By design, government-sponsored healthcare programs, particularly health plans, have low margins. Publicly traded Medicaid HMOs often characterize their Medicaid businesses as having pretax margins in the 3% to 5% range over the long term. Except for 2009 and 2012, MOH’s gross margins have been trending in the mid-teen range. Sudden increases in healthcare utilization levels led to lower trending gross margins in these years. Barring 2009 and 2012, MOH’s operating margin has been in the 3%-to-4% range (Exhibit 5). A relatively high 14% YoY increase in 2009 G&A (general and administrative) expenses was one of the primary factors behind a significant boost in operating expenses, leading to a significant drop in FY 2009 operating earnings. In 2012, the company witnessed exceptionally high utilization, especially in the newly expanded Texas region, leading to lower operating margins.
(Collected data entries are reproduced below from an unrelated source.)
(* ===== verification/SortedVec.v ===== *)
(** * Vectors sorted by a key

    The identity protocol keeps its sets as vectors in strictly ascending order of
    a key: an input is sorted or checked with [windows(2)], elements are found and
    inserted with [binary_search_by_key]. *)
From stdpp Require Import base tactics list sorting orders strings.
From Stdlib Require Import ZArith Lia.
From S2P Require Import Prelude Bytes IdTypes.

Section Order.
  Context {K : Type} `{!EqDecision K} (R : relation K) `{!RelDecision R} `{!TotalOrder R}.

(** [Ord::cmp]. *)
Definition order (x y : K) : comparison :=
  if bool_decide (x = y) then Eq else if bool_decide (R x y) then Lt else Gt.

Context {A : Type} (key : A → K).

Definition key_le (a b : A) : Prop := R (key a) (key b).

#[local] Instance key_le_dec : RelDecision key_le.
Proof. intros a b. unfold key_le. apply _. Defined.

(** Strictly ascending keys. *)
Definition ascending (l : list A) : Prop := StronglySorted (λ a b, strict R (key a) (key b)) l.

(** [sort_unstable_by_key]. *)
Definition sort_by (l : list A) : list A := merge_sort key_le l.

(** The check of neighbours in [windows(2)]: equal keys, then descending ones. *)
Fixpoint check_ascending (resource : string) (l : list A) : result IdentityError () :=
  match l with
  | a :: ((b :: _) as rest) =>
      match order (key a) (key b) with
      | Eq => Err (DuplicateElement resource)
      | Gt => Err NonCanonical
      | Lt => check_ascending resource rest
      end
  | _ => Ok ()
  end.

(** [binary_search_by_key] on ascending keys: the position of the key, or the
    position to insert it at. *)
Definition search (k : K) (l : list A) : result nat nat :=
  match list_find (λ a, key a = k) l with
  | Some (i, _) => Ok i
  | None => Err (length (filter (λ a, R (key a) k) l))
  end.

(** [Vec::insert]. *)
Definition insert_at (i : nat) (a : A) (l : list A) : list A := take i l ++ a :: drop i l.

(** [binary_search_by_key(k).ok().map(|index| &l[index])]. *)
Definition get_by (k : K) (l : list A) : option A :=
  match search k l with Ok i => l !! i | Err _ => None end.

(** ** Facts *)

Lemma order_spec x y :
  match order x y with Eq => x = y | Lt => strict R x y | Gt => strict R y x end.
Proof.
  unfold order. case_bool_decide as He; [done|]. case_bool_decide as Hr.
  - split; [done|]. intros ?. by apply He, (anti_symm R).
  - split; [|done]. by destruct (total R x y).
Qed.

Lemma order_Lt x y : order x y = Lt ↔ strict R x y.
Proof.
  pose proof (order_spec x y) as H. destruct (order x y); split; try done.
  - subst. by intros [? []].
  - intros [? Hn]. by destruct H as [? _].
Qed.

#[local] Instance strict_key_trans : Transitive (λ a b : A, strict R (key a) (key b)).
Proof. intros a b c H1 H2. by etrans. Qed.

Lemma check_ascending_Ok resource l : check_ascending resource l = Ok () ↔ ascending l.
Proof.
  unfold ascending. split.
  - intros H. apply Sorted_StronglySorted; [apply _|]. induction l as [|a [|b l] IH]; [by repeat constructor..|].
    cbn in H. pose proof (order_spec (key a) (key b)) as Ho. destruct (order _ _); [done| |done].
    constructor; [by apply IH|by constructor].
  - induction 1 as [|a l Hss IH Ha]; [done|]. destruct l as [|b l]; [done|]. cbn.
    apply Forall_cons_1 in Ha as [Hab _]. by rewrite (proj2 (order_Lt _ _) Hab).
Qed.

Lemma ascending_NoDup l : ascending l → NoDup (key <$> l).
Proof.
  induction 1 as [|a l Hss IH Ha]; [constructor|]. cbn. constructor; [|done].
  rewrite list_elem_of_fmap. intros (b & Heq & Hb). rewrite Forall_forall in Ha.
  destruct (Ha _ Hb) as [_ []]. by rewrite Heq.
Qed.

Lemma ascending_inj l a b : ascending l → a ∈ l → b ∈ l → key a = key b → a = b.
Proof.
  intros Hs [i Hi]%list_elem_of_lookup [j Hj]%list_elem_of_lookup Heq.
  assert (i = j) as <-; [|congruence].
  eapply NoDup_lookup; [exact (ascending_NoDup _ Hs)|by rewrite list_lookup_fmap, Hi|].
  rewrite list_lookup_fmap, Hj. simpl. by rewrite Heq.
Qed.

#[local] Instance key_le_total : Total key_le.
Proof. intros a b. unfold key_le. apply (total R). Qed.

#[local] Instance key_le_trans : Transitive key_le.
Proof. intros a b c. unfold key_le. apply transitivity. Qed.

Lemma sort_by_Permutation l : sort_by l ≡ₚ l.
Proof. apply merge_sort_Permutation. Qed.

Lemma sort_by_sorted l : StronglySorted key_le (sort_by l).
Proof. apply (StronglySorted_merge_sort key_le). Qed.

(** A sorted list whose keys are distinct is in strictly ascending order. *)
Lemma NoDup_ascending l : StronglySorted key_le l → NoDup (key <$> l) → ascending l.
Proof.
  induction 1 as [|a l Hss IH Ha]; intros Hnd; [constructor|].
  cbn in Hnd. apply NoDup_cons in Hnd as [Hn Hnd]. constructor; [by apply IH|].
  rewrite Forall_forall in *. intros b Hb. split; [by apply Ha|]. intros Hba.
  apply Hn. rewrite list_elem_of_fmap. exists b. split; [|done].
  apply (anti_symm R); [by apply Ha|done].
Qed.

Lemma sort_by_ascending l : NoDup (key <$> l) → ascending (sort_by l).
Proof.
  intros Hnd. apply NoDup_ascending; [apply sort_by_sorted|by rewrite sort_by_Permutation].
Qed.

(** There is one list in ascending order with given elements. *)
Lemma ascending_unique l1 l2 : ascending l1 → ascending l2 → l1 ≡ₚ l2 → l1 = l2.
Proof.
  revert l2. induction l1 as [|a l1 IH]; intros l2 H1 H2 Hp.
  { by apply Permutation_nil_l in Hp as ->. }
  destruct l2 as [|b l2]; [by apply Permutation_nil_r in Hp|].
  apply StronglySorted_cons in H1 as [Ha H1]. apply StronglySorted_cons in H2 as [Hb H2].
  rewrite Forall_forall in Ha, Hb. assert (a = b) as ->.
  { assert (Hin : a ∈ b :: l2) by (rewrite <-Hp; left).
    assert (Hin' : b ∈ a :: l1) by (rewrite Hp; left).
    apply elem_of_cons in Hin as [|Hin]; [done|]. apply elem_of_cons in Hin' as [|Hin']; [done|].
    destruct (Ha _ Hin') as [? []]. by destruct (Hb _ Hin) as [? _]. }
  f_equal. apply IH; [done..|]. by apply Permutation_cons_inv in Hp.
Qed.

Lemma ascending_ext l1 l2 : ascending l1 → ascending l2 → (∀ a, a ∈ l1 ↔ a ∈ l2) → l1 = l2.
Proof.
  intros H1 H2 Hext. apply ascending_unique; [done..|].
  apply NoDup_Permutation; [eapply NoDup_fmap_1, ascending_NoDup; done..|done].
Qed.

Lemma sort_by_ascending_id l : ascending l → sort_by l = l.
Proof.
  intros H. apply ascending_unique; [|done|apply sort_by_Permutation].
  by apply sort_by_ascending, ascending_NoDup.
Qed.

(** The order of the input does not matter, unless two elements have the same key. *)
Lemma sort_by_proper l1 l2 : l1 ≡ₚ l2 → NoDup (key <$> l1) → sort_by l1 = sort_by l2.
Proof.
  intros Hp Hnd. apply ascending_unique; [by apply sort_by_ascending| |].
  - apply sort_by_ascending. by rewrite <-Hp.
  - by rewrite !sort_by_Permutation.
Qed.

Lemma check_sort_by resource l :
  check_ascending resource (sort_by l) = Ok () ↔ NoDup (key <$> l).
Proof.
  rewrite check_ascending_Ok. split; [|apply sort_by_ascending].
  intros H%ascending_NoDup. by rewrite sort_by_Permutation in H.
Qed.

(** *** Searching *)

Lemma search_split k l : ascending l →
  match search k l with
  | Ok i => ∃ a, l !! i = Some a ∧ key a = k
  | Err i => ∃ l1 l2, l = l1 ++ l2 ∧ i = length l1 ∧
      Forall (λ a, strict R (key a) k) l1 ∧ Forall (λ a, strict R k (key a)) l2
  end.
Proof.
  intros Hss. unfold search. destruct (list_find _ l) as [[i a]|] eqn:Hf.
  { apply list_find_Some in Hf as (Hi & Ha & _). by exists a. }
  apply list_find_None in Hf. induction Hss as [|a l Hss IH Ha]; [by exists [], []|].
  apply Forall_cons_1 in Hf as [Hne Hf]. rewrite filter_cons. case_decide as Hle.
  - destruct (IH Hf) as (l1 & l2 & -> & Hlen & H1 & H2). exists (a :: l1), l2.
    split_and!; [done|cbn; by rewrite Hlen| |done]. constructor; [|done].
    split; [done|]. intros ?. by apply Hne, (anti_symm R).
  - exists [], (a :: l). assert (Hlt : strict R k (key a)).
    { split; [|done]. by destruct (total R k (key a)). }
    assert (Hall : Forall (λ b, strict R k (key b)) l).
    { eapply Forall_impl; [exact Ha|]. intros b Hb. by etrans. }
    split_and!; [done| |constructor|by constructor]. cbn. apply length_zero_iff_nil, filter_none.
    rewrite Forall_forall in Hall. intros b Hb. by apply Hall in Hb as [_ ?].
Qed.

Lemma search_Ok k l i : search k l = Ok i → ∃ a, l !! i = Some a ∧ key a = k.
Proof.
  unfold search. destruct (list_find _ l) as [[j a]|] eqn:Hf; [|done]. intros [= <-].
  apply list_find_Some in Hf as (Hi & Ha & _). by exists a.
Qed.

Lemma search_Err k l i : search k l = Err i → ∀ a, a ∈ l → key a ≠ k.
Proof.
  unfold search. destruct (list_find _ l) as [[j a]|] eqn:Hf; [done|]. intros _.
  apply list_find_None in Hf. by rewrite Forall_forall in Hf.
Qed.

Lemma get_by_Some k l a : ascending l → get_by k l = Some a ↔ a ∈ l ∧ key a = k.
Proof.
  intros Hs. unfold get_by. split.
  - destruct (search k l) as [i|i] eqn:Hk; [|done]. intros Hi.
    apply search_Ok in Hk as (b & Hb & <-). simplify_eq.
    split; [by eapply list_elem_of_lookup_2|done].
  - intros [Ha Hka]. destruct (search k l) as [i|i] eqn:Hk.
    + apply search_Ok in Hk as (b & Hb & Hkb). rewrite Hb. f_equal.
      apply (ascending_inj l); [done|by eapply list_elem_of_lookup_2|done|congruence].
    + by destruct (search_Err _ _ _ Hk a Ha).
Qed.

Lemma get_by_None k l : get_by k l = None ↔ ∀ a, a ∈ l → key a ≠ k.
Proof.
  unfold get_by. destruct (search k l) as [i|i] eqn:Hk.
  - apply search_Ok in Hk as (b & Hb & Hkb). rewrite Hb. split; [done|].
    intros H. by destruct (H b); [eapply list_elem_of_lookup_2|].
  - split; [|done]. intros _. by apply (search_Err _ _ _ Hk).
Qed.

Lemma get_by_key k l a : get_by k l = Some a → a ∈ l ∧ key a = k.
Proof.
  unfold get_by. destruct (search k l) as [i|i] eqn:Hk; [|done]. intros Hi.
  apply search_Ok in Hk as (b & Hb & <-). simplify_eq. split; [by eapply list_elem_of_lookup_2|done].
Qed.

Lemma search_Err_get k l i : search k l = Err i → get_by k l = None.
Proof. intros H. unfold get_by. by rewrite H. Qed.

Lemma insert_at_Permutation i a l : insert_at i a l ≡ₚ a :: l.
Proof. unfold insert_at. by rewrite <-Permutation_middle, take_drop. Qed.

Lemma insert_at_ascending k l i a :
  ascending l → search k l = Err i → key a = k → ascending (insert_at i a l).
Proof.
  intros Hs Hk <-. pose proof (search_split (key a) l Hs) as Hsp. rewrite Hk in Hsp.
  destruct Hsp as (l1 & l2 & -> & -> & H1 & H2). unfold insert_at, ascending in *.
  rewrite take_app_length, drop_app_length. apply StronglySorted_app in Hs as (Hx & Hs1 & Hs2).
  apply StronglySorted_app. split_and!; [|done|by constructor].
  intros x y Hxin Hyin. apply elem_of_cons in Hyin as [->|Hyin].
  - rewrite Forall_forall in H1. by apply H1.
  - by apply Hx.
Qed.

Lemma delete_Permutation i (l : list A) a : l !! i = Some a → l ≡ₚ a :: delete i l.
Proof. intros H. by rewrite delete_take_drop, Permutation_middle, take_drop_middle. Qed.

Lemma sublist_ascending l1 l2 : l1 `sublist_of` l2 → ascending l2 → ascending l1.
Proof.
  unfold ascending. induction 1 as [|a l1 l2 Hs IH|a l1 l2 Hs IH]; intros H; [done|..].
  - apply StronglySorted_cons in H as [Ha H]. constructor; [by apply IH|].
    rewrite Forall_forall in *. intros b Hb. apply Ha.
    eapply elem_of_submseteq; [exact Hb|by apply sublist_submseteq].
  - apply StronglySorted_cons in H as [_ H]. by apply IH.
Qed.

Lemma delete_ascending i l : ascending l → ascending (delete i l).
Proof.
  apply sublist_ascending. rewrite delete_take_drop. rewrite <-(take_drop i l) at 3.
  apply sublist_app; [done|]. destruct (drop i l) as [|x k] eqn:Hd.
  - rewrite <-Nat.add_1_r, <-drop_drop, Hd. done.
  - rewrite <-Nat.add_1_r, <-drop_drop, Hd. simpl. by apply sublist_cons.
Qed.

(** Replacing an element by one with the same key. *)
Lemma update_ascending i l a b :
  ascending l → l !! i = Some a → key b = key a → ascending (<[i:=b]> l).
Proof.
  intros Hs Hi Hk. unfold ascending in *. rewrite <-(take_drop_middle l i a Hi) in Hs.
  rewrite insert_take_drop by (by eapply lookup_lt_Some).
  apply StronglySorted_app in Hs as (Hx & H1 & H2). apply StronglySorted_cons in H2 as [Ha H2].
  apply StronglySorted_app. split_and!; [|done|].
  - intros x y Hxin Hyin. apply elem_of_cons in Hyin as [->|Hyin].
    + rewrite Hk. apply Hx; [done|left].
    + apply Hx; [done|by right].
  - constructor; [done|]. eapply Forall_impl; [exact Ha|]. intros y Hy. by rewrite Hk.
Qed.

(** The elements after an update, an insertion and a removal. *)
Lemma update_elem i l a b x : ascending l → l !! i = Some a →
  x ∈ <[i:=b]> l ↔ x = b ∨ x ∈ l ∧ key x ≠ key a.
Proof.
  intros Hs Hi. pose proof (ascending_NoDup l Hs) as Hnd.
  rewrite insert_take_drop by (by eapply lookup_lt_Some).
  rewrite <-(take_drop_middle l i a Hi) in Hnd |- * at 3.
  rewrite !elem_of_app, !elem_of_cons. rewrite fmap_app, fmap_cons in Hnd.
  apply NoDup_app in Hnd as (_ & Hd & Hnd). apply NoDup_cons in Hnd as [Hn _].
  assert (H1 : x ∈ take i l → key x ≠ key a).
  { intros Hx Heq. apply (Hd (key x)); [by apply list_elem_of_fmap_2|rewrite Heq; left]. }
  assert (H2 : x ∈ drop (S i) l → key x ≠ key a).
  { intros Hx Heq. apply Hn. rewrite <-Heq. by apply list_elem_of_fmap_2. }
  naive_solver.
Qed.

Lemma delete_elem i l a x : ascending l → l !! i = Some a →
  x ∈ delete i l ↔ x ∈ l ∧ key x ≠ key a.
Proof.
  intros Hs Hi. pose proof (ascending_NoDup l Hs) as Hnd.
  pose proof (delete_Permutation i l a Hi) as Hp.
  assert (Hel : x ∈ l ↔ x = a ∨ x ∈ delete i l).
  { by rewrite Hp, elem_of_cons at 1. }
  rewrite Hp, fmap_cons in Hnd at 1. apply NoDup_cons in Hnd as [Hn _].
  assert (x ∈ delete i l → key x ≠ key a); [|naive_solver].
  intros Hx Heq. apply Hn. rewrite <-Heq. by apply list_elem_of_fmap_2.
Qed.

Lemma fmap_ascending (f : A → A) l :
  (∀ a, key (f a) = key a) → ascending l → ascending (f <$> l).
Proof.
  intros Hf. induction 1 as [|a l Hss IH Ha]; [constructor|]. cbn. constructor; [done|].
  apply Forall_fmap. eapply Forall_impl; [exact Ha|]. intros b Hb. simpl. by rewrite !Hf.
Qed.

End Order.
While this can be painful initially, as Medicaid plans have small margins to begin with, it’s often quickly corrected, as states will incorporate that higher cost trend into their assumptions for future rate payments.
The Market Realist Take
In 2Q 2013, the company saw a revenue growth of 8%, a medical care ratio that declined 830 basis points, and net income from continuing operations that increased to $16 million—up from a net loss of $33 million for the same period in 2012. The company announced that it expects net income per diluted share from continuing operations to be $1.55 for all of 2013, and net income per diluted share, including discontinued operations, to be $1.72 for all of 2013.
On its September Investor Day, the company said that overhead without revenue from delayed new business launches will drag on earnings in the near term. But it expects revenue to reach $12.5 billion by 2015 (versus $12 billion previously), as lowered expectations for dual eligibles (with California rates likely to be at the low end of expectations) are offset by recent acquisitions and contract wins.